::: Records for the exercise
(** X5.  [rate] never removes a key from [last]: a key that has a sample
    before a call has one after it, whatever the call does. *)
Theorem rate_keeps_keys key value k st :
  is_Some (last st !! k) -> is_Some (last (snd (rate key value st)) !! k).
Proof.
  intros Hk. unfold rate, bind, gets, set_last, ret, lift.
  destruct (last st !! key) as [[ltime lvalue] |].
  - destruct (Decimal.div _ _); cbn; [| exact Hk].
    rewrite lookup_insert. case_decide; [eauto | exact Hk].
  - cbn. rewrite lookup_insert. case_decide; [eauto | exact Hk].
Qed.

Lemma rate_keeps_keys_witness :
  is_Some
    (last (snd (rate "upload" 5002
                  (with_last example_last (initial_state example_host_busy))))
       !! "download"%string).
Proof.
  apply (rate_keeps_keys "upload" 5002 "download"
           (with_last example_last (initial_state example_host_busy))).
  exists (100%Q, 7000%Q). reflexivity.
Defined.

(** ** The metric registry, continued *)

Lemma get_elem_of {V} (d : Dict.t V) k v : Dict.get d k = Some v -> (k, v) ∈ d.
Proof.
  induction d as [| [k' v'] d IH]; cbn; [discriminate |].
  destruct (String.eqb_spec k' k) as [-> | Hne].
  - intros [= ->]. apply list_elem_of_here.
  - intros H. apply list_elem_of_further. auto.
Qed.

Lemma assign_all_get_inv names : forall properties k entry,
  Dict.get (assign_all names properties) k = Some entry ->
  entry = temperature_entry \/ Dict.get properties k = Some entry.
Proof.
  induction names as [| name names IH] using rev_ind; intros properties k entry H.
  - right. exact H.
  - unfold assign_all in H. rewrite fold_left_app in H. cbn in H.
    destruct (decide (name = k)) as [-> | Hne].
    + rewrite get_set_eq in H. injection H as <-. left. reflexivity.
    + rewrite get_set_ne in H by exact Hne. apply IH. exact H.
Qed.

Lemma with_last_id st : with_last (last st) st = st.
Proof. destruct st; reflexivity. Qed.

Lemma rate_only_writes_last key value st :
  snd (rate key value st) = with_last (last (snd (rate key value st))) st.
Proof.
  unfold rate, bind, gets, set_last, ret, lift.
  destruct (last st !! key) as [[ltime lvalue] |].
  - destruct (Decimal.div _ _); cbn; [reflexivity | symmetry; apply with_last_id].
  - reflexivity.
Qed.

Lemma temperature_call_only_writes_last : only_writes_last temperature_call.
Proof.
  intros st. unfold temperature_call, bind, gets, ret, raise.
  destruct (temp_sensor st) as [k |]; [| symmetry; apply with_last_id].
  destruct (Dict.get (sensors_temperatures (host st)) k) as [[| current rest] |];
    symmetry; apply with_last_id.
Qed.

Lemma fixed_properties_only_write_last :
  Forall (fun kv => only_writes_last (call (snd kv))) fixed_properties.
Proof.
  unfold fixed_properties.
  cbv [Dict.of_list fold_left Dict.set fst snd String.eqb Ascii.eqb Bool.eqb].
  repeat constructor; intros st; cbn [snd call]; unfold bind, gets, ret;
    try (symmetry; apply with_last_id).
  - pose proof (rate_only_writes_last "upload"
                  (Float.int_truediv (bytes_sent (host st)) 1000) st) as H.
    destruct (rate "upload" _ st) as [[x | e] st1]; exact H.
  - pose proof (rate_only_writes_last "download"
                  (Float.int_truediv (bytes_recv (host st)) 1000) st) as H.
    destruct (rate "download" _ st) as [[x | e] st1]; exact H.
Qed.

Lemma load_properties_entries st properties st' k entry :
  load_properties st = (Ok properties, st') ->
  Dict.get properties k = Some entry ->
  entry = temperature_entry \/ Dict.get fixed_properties k = Some entry.
Proof.
  intros Hload Hget. rewrite load_properties_eq in Hload.
  destruct (has_sensors_temperatures (host st)); injection Hload as <- <-.
  - apply assign_all_get_inv in Hget. exact Hget.
  - right. exact Hget.
Qed.

Lemma registry_frames st properties st' k entry :
  load_properties st = (Ok properties, st') ->
  Dict.get properties k = Some entry ->
  only_writes_last (call entry).
Proof.
  intros Hload Hget.
  destruct (load_properties_entries _ _ _ _ _ Hload Hget) as [-> | Hfixed].
  - apply temperature_call_only_writes_last.
  - apply get_elem_of in Hfixed.
    pose proof fixed_properties_only_write_last as Hall.
    rewrite Forall_forall in Hall. exact (Hall _ Hfixed).
Qed.

Lemma only_writes_last_fields c st :
  only_writes_last c ->
  host (snd (c st)) = host st /\ temp_sensor (snd (c st)) = temp_sensor st /\
  published (snd (c st)) = published st /\ queue (snd (c st)) = queue st.
Proof.
  intros H. specialize (H st). set (st1 := snd (c st)) in *.
  repeat split.
  - apply (f_equal host) in H. exact H.
  - apply (f_equal temp_sensor) in H. exact H.
  - apply (f_equal published) in H. exact H.
  - apply (f_equal queue) in H. exact H.
Qed.

(** X6.  [load_properties] never raises and changes nothing but its own
    loop variable.  The keys of the registry it returns are pairwise
    distinct, and they are the seven fixed keys together with, where
    [psutil] has [sensors_temperatures], the names of the sensor groups. *)
Theorem load_properties_registry st :
  exists properties,
    load_properties st =
      (Ok properties,
       if has_sensors_temperatures (host st) then
         from_option (fun g => with_temp_sensor (Some g) st) st
           (list.last (Dict.keys (sensors_temperatures (host st))))
       else st) /\
    NoDup (Dict.keys properties) /\
    forall k,
      k ∈ Dict.keys properties <->
      k ∈ ["cpu_percent"; "virtual_memory"; "uptime"; "bytes_sent"; "bytes_recv";
           "upload"; "download"] \/
      (has_sensors_temperatures (host st) = true /\
       k ∈ Dict.keys (sensors_temperatures (host st))).
Proof.
  assert (Hkeys : Dict.keys fixed_properties =
            ["cpu_percent"; "virtual_memory"; "uptime"; "bytes_sent"; "bytes_recv";
             "upload"; "download"]) by (vm_compute; reflexivity).
  assert (Hfixed : NoDup (Dict.keys fixed_properties)).
  { apply (bool_decide_unpack (NoDup (Dict.keys fixed_properties))).
    vm_compute. exact I. }
  rewrite <- Hkeys. rewrite load_properties_eq.
  destruct (has_sensors_temperatures (host st)); eexists; (split; [reflexivity |]).
  - split; [apply assign_all_NoDup; exact Hfixed |].
    intros k. rewrite assign_all_keys. tauto.
  - split; [exact Hfixed |].
    intros k. split; [auto | intros [H | [H _]]; [exact H | discriminate]].
Qed.

(** X7.  After [load_properties], the entry of every sensor group, called,
    returns the first reading of the group that the host lists last; it is
    the group's own reading only for that last group.  The entry of a
    group replaces a fixed entry of the same name. *)
Theorem temperature_entries_sample_last_group st properties st' g glast current rest :
  has_sensors_temperatures (host st) = true ->
  load_properties st = (Ok properties, st') ->
  g ∈ Dict.keys (sensors_temperatures (host st)) ->
  list.last (Dict.keys (sensors_temperatures (host st))) = Some glast ->
  Dict.get (sensors_temperatures (host st)) glast = Some (current :: rest) ->
  exists entry,
    Dict.get properties g = Some entry /\
    attrs entry !! "device_class" = Some "temperature" /\
    call entry st' = (Ok (VFloat current), st').
Proof.
  intros Hhas Hload Hg Hlast Hget.
  destruct (load_properties_groups st properties st' g Hhas Hload Hg) as [_ Hentry].
  exists temperature_entry. split; [exact Hentry |]. split; [reflexivity |].
  exact (temperature_call_last st properties st' glast current rest Hhas Hload Hlast Hget).
Qed.

Lemma temperature_entries_sample_last_group_witness :
  exists entry,
    Dict.get (assign_all ["coretemp"; "acpitz"] fixed_properties) "coretemp" =
      Some entry /\
    attrs entry !! "device_class" = Some "temperature" /\
    call entry (with_temp_sensor (Some "acpitz") (initial_state example_host)) =
      (Ok (VFloat 27.8), with_temp_sensor (Some "acpitz") (initial_state example_host)).
Proof.
  apply (temperature_entries_sample_last_group (initial_state example_host)
           (assign_all ["coretemp"; "acpitz"] fixed_properties)
           (with_temp_sensor (Some "acpitz") (initial_state example_host))
           "coretemp" "acpitz" 27.8%Q []).
  - reflexivity.
  - reflexivity.
  - apply (bool_decide_unpack _). vm_compute. exact I.
  - reflexivity.
  - reflexivity.
Defined.

(** X8.  No sampling function of the registry publishes, schedules, or
    touches the loop variable of [load_properties]: what it leaves is the
    state it found, but for [last]. *)
Theorem registry_samplers_only_write_last st properties st' k entry s :
  load_properties st = (Ok properties, st') ->
  Dict.get properties k = Some entry ->
  host (snd (call entry s)) = host s /\
  temp_sensor (snd (call entry s)) = temp_sensor s /\
  published (snd (call entry s)) = published s /\
  queue (snd (call entry s)) = queue s.
Proof.
  intros Hload Hget. apply only_writes_last_fields.
  exact (registry_frames st properties st' k entry Hload Hget).
Qed.

Lemma registry_samplers_only_write_last_witness :
  exists entry,
    Dict.get (assign_all ["coretemp"; "acpitz"] fixed_properties) "upload" = Some entry /\
    host (snd (call entry (with_last example_last (initial_state example_host_busy)))) =
      example_host_busy /\
    temp_sensor
      (snd (call entry (with_last example_last (initial_state example_host_busy)))) =
      None /\
    published
      (snd (call entry (with_last example_last (initial_state example_host_busy)))) =
      [] /\
    queue (snd (call entry (with_last example_last (initial_state example_host_busy)))) =
      [].
Proof.
  eexists. split; [reflexivity |].
  apply (registry_samplers_only_write_last (initial_state example_host)
           (assign_all ["coretemp"; "acpitz"] fixed_properties)
           (with_temp_sensor (Some "acpitz") (initial_state example_host)) "upload").
  - reflexivity.
  - reflexivity.
Defined.

(** ** The scheduler tick, continued *)

(** What a run of the loop of [status] over the keys [ks] leaves. *)
Lemma publish_metric_loop properties base_topic ks : forall st res st',
  (forall k entry, k ∈ ks -> Dict.get properties k = Some entry ->
                   only_writes_last (call entry)) ->
  for_each ks (publish_metric properties base_topic) st = (res, st') ->
  exists msgs done rest,
    ks = (done ++ rest)%list /\
    published st' = (published st ++ msgs)%list /\
    map topic msgs = map (MQTT_STATE_TOPIC base_topic) done /\
    Forall (fun m => retain m = false) msgs /\
    host st' = host st /\ temp_sensor st' = temp_sensor st /\
    queue st' = queue st /\
    match res with
    | Ok _ => rest = []
    | Raise _ => rest <> []
    end.
Proof.
  induction ks as [| k ks IH]; intros st res st' Hframe Hrun.
  - cbn in Hrun. injection Hrun as <- <-. exists [], [], [].
    split; [reflexivity |]. split; [symmetry; apply app_nil_r |].
    repeat split; constructor.
  - cbn [for_each] in Hrun. unfold bind at 1 in Hrun.
    unfold publish_metric at 1 in Hrun. unfold bind at 1 in Hrun.
    destruct (Dict.get properties k) as [entry |] eqn:Hentry.
    + pose proof (only_writes_last_fields (call entry) st
                    (Hframe k entry (list_elem_of_here _ _) Hentry))
        as (Hh & Ht & Hp & Hq).
      destruct (call entry st) as [[v | e] st1]; cbn [fst snd] in *.
      * unfold publish at 1 in Hrun.
        set (m := {| topic := MQTT_STATE_TOPIC base_topic k; payload := v;
                     retain := false |}) in Hrun.
        destruct (IH _ _ _ (fun k' entry' Hk' =>
                              Hframe k' entry' (list_elem_of_further _ _ _ Hk')) Hrun)
          as (msgs & done & rest & Hks & Hpub & Htop & Hret & Hh2 & Ht2 & Hq2 & Hres).
        cbn [published host temp_sensor queue with_published] in Hpub, Hh2, Ht2, Hq2.
        exists (m :: msgs), (k :: done), rest.
        split; [cbn; rewrite Hks; reflexivity |].
        split; [rewrite Hpub, Hp, <- app_assoc; reflexivity |].
        split; [cbn; rewrite Htop; reflexivity |].
        split; [constructor; [reflexivity | exact Hret] |].
        split; [rewrite Hh2; exact Hh |].
        split; [rewrite Ht2; exact Ht |].
        split; [rewrite Hq2; exact Hq |]. exact Hres.
      * injection Hrun as <- <-. exists [], [], (k :: ks).
        split; [reflexivity |]. split; [rewrite app_nil_r; exact Hp |].
        repeat split; try assumption; try constructor. discriminate.
    + unfold raise in Hrun. injection Hrun as <- <-.
      exists [], [], (k :: ks).
      split; [reflexivity |]. split; [symmetry; apply app_nil_r |].
      repeat split; try constructor. discriminate.
Qed.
::::::
Problem requirements - Extract exactly and only the lines above from the line containing "- apply (f_equal temp_sensor)" through the line containing "(has_sensors_temperatures (host st) = true", both end lines included.

Result of the exercise -
  - apply (f_equal temp_sensor) in H. exact H.
  - apply (f_equal published) in H. exact H.
  - apply (f_equal queue) in H. exact H.
Qed.

(** X6.  [load_properties] never raises and changes nothing but its own
    loop variable.  The keys of the registry it returns are pairwise
    distinct, and they are the seven fixed keys together with, where
    [psutil] has [sensors_temperatures], the names of the sensor groups. *)
Theorem load_properties_registry st :
  exists properties,
    load_properties st =
      (Ok properties,
       if has_sensors_temperatures (host st) then
         from_option (fun g => with_temp_sensor (Some g) st) st
           (list.last (Dict.keys (sensors_temperatures (host st))))
       else st) /\
    NoDup (Dict.keys properties) /\
    forall k,
      k ∈ Dict.keys properties <->
      k ∈ ["cpu_percent"; "virtual_memory"; "uptime"; "bytes_sent"; "bytes_recv";
           "upload"; "download"] \/
      (has_sensors_temperatures (host st) = true /\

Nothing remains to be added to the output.